(EXERCISE BRIEF) Every line with "unfold" in it should be copied from the data.

(STUDY MATERIAL)
Lemma demo_requests_ok : all_ok demo_sites demo_isArray demo_isMirror (fun _ => false) 0 demo_requests.
Proof.
  unfold demo_requests. cbn [all_ok request_ok new_base].
  unfold obj_ok, site_ok, root_ok, mirror_size_ok, addr_ok, int_ok, long_ok, small_site, big_site, letter, HeapWordSize.
  cbn. split_and!; try lia; try done; try (by eexists); try (right; lia); repeat constructor; try lia; try done.
Qed.


End EventsTheorems.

(ANSWER TO THIS EXERCISE)
  unfold demo_requests. cbn [all_ok request_ok new_base].
  unfold obj_ok, site_ok, root_ok, mirror_size_ok, addr_ok, int_ok, long_ok, small_site, big_site, letter, HeapWordSize.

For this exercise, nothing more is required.